## TASK TO COMPLETE
Nothing in the data may be omitted; output it all verbatim.

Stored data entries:
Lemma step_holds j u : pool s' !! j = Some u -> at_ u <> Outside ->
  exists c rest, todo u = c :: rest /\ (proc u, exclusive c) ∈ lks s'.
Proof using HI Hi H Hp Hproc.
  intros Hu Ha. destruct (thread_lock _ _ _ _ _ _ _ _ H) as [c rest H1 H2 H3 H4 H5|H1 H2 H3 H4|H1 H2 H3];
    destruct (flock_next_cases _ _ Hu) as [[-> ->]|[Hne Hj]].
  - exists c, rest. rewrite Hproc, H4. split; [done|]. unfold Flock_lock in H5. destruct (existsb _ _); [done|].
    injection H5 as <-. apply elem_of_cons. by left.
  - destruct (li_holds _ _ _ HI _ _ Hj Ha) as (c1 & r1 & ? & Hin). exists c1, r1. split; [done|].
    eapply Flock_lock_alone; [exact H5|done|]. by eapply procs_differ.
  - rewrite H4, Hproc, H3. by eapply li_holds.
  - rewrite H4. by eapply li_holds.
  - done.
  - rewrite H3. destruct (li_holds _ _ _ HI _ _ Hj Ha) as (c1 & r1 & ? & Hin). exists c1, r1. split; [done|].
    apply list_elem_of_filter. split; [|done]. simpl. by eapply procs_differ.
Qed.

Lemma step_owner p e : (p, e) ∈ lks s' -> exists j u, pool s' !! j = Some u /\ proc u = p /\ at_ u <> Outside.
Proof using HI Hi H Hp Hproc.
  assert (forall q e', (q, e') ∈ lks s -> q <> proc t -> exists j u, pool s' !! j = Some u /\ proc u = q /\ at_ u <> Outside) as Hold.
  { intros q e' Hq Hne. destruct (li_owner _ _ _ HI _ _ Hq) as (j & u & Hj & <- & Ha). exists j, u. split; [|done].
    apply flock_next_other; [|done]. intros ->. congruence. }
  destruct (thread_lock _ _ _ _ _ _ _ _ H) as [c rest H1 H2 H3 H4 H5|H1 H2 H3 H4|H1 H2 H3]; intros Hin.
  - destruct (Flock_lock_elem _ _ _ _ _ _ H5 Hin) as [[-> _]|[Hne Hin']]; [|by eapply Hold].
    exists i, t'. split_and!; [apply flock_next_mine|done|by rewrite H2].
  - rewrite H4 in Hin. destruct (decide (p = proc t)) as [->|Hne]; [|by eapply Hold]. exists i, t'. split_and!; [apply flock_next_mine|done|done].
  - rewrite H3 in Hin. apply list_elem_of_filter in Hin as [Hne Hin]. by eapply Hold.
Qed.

## COMPLETED EXERCISE
Lemma step_holds j u : pool s' !! j = Some u -> at_ u <> Outside ->
  exists c rest, todo u = c :: rest /\ (proc u, exclusive c) ∈ lks s'.
Proof using HI Hi H Hp Hproc.
  intros Hu Ha. destruct (thread_lock _ _ _ _ _ _ _ _ H) as [c rest H1 H2 H3 H4 H5|H1 H2 H3 H4|H1 H2 H3];
    destruct (flock_next_cases _ _ Hu) as [[-> ->]|[Hne Hj]].
  - exists c, rest. rewrite Hproc, H4. split; [done|]. unfold Flock_lock in H5. destruct (existsb _ _); [done|].
    injection H5 as <-. apply elem_of_cons. by left.
  - destruct (li_holds _ _ _ HI _ _ Hj Ha) as (c1 & r1 & ? & Hin). exists c1, r1. split; [done|].
    eapply Flock_lock_alone; [exact H5|done|]. by eapply procs_differ.
  - rewrite H4, Hproc, H3. by eapply li_holds.
  - rewrite H4. by eapply li_holds.
  - done.
  - rewrite H3. destruct (li_holds _ _ _ HI _ _ Hj Ha) as (c1 & r1 & ? & Hin). exists c1, r1. split; [done|].
    apply list_elem_of_filter. split; [|done]. simpl. by eapply procs_differ.
Qed.

Lemma step_owner p e : (p, e) ∈ lks s' -> exists j u, pool s' !! j = Some u /\ proc u = p /\ at_ u <> Outside.
Proof using HI Hi H Hp Hproc.
  assert (forall q e', (q, e') ∈ lks s -> q <> proc t -> exists j u, pool s' !! j = Some u /\ proc u = q /\ at_ u <> Outside) as Hold.
  { intros q e' Hq Hne. destruct (li_owner _ _ _ HI _ _ Hq) as (j & u & Hj & <- & Ha). exists j, u. split; [|done].
    apply flock_next_other; [|done]. intros ->. congruence. }
  destruct (thread_lock _ _ _ _ _ _ _ _ H) as [c rest H1 H2 H3 H4 H5|H1 H2 H3 H4|H1 H2 H3]; intros Hin.
  - destruct (Flock_lock_elem _ _ _ _ _ _ H5 Hin) as [[-> _]|[Hne Hin']]; [|by eapply Hold].
    exists i, t'. split_and!; [apply flock_next_mine|done|by rewrite H2].
  - rewrite H4 in Hin. destruct (decide (p = proc t)) as [->|Hne]; [|by eapply Hold]. exists i, t'. split_and!; [apply flock_next_mine|done|done].
  - rewrite H3 in Hin. apply list_elem_of_filter in Hin as [Hne Hin]. by eapply Hold.
Qed.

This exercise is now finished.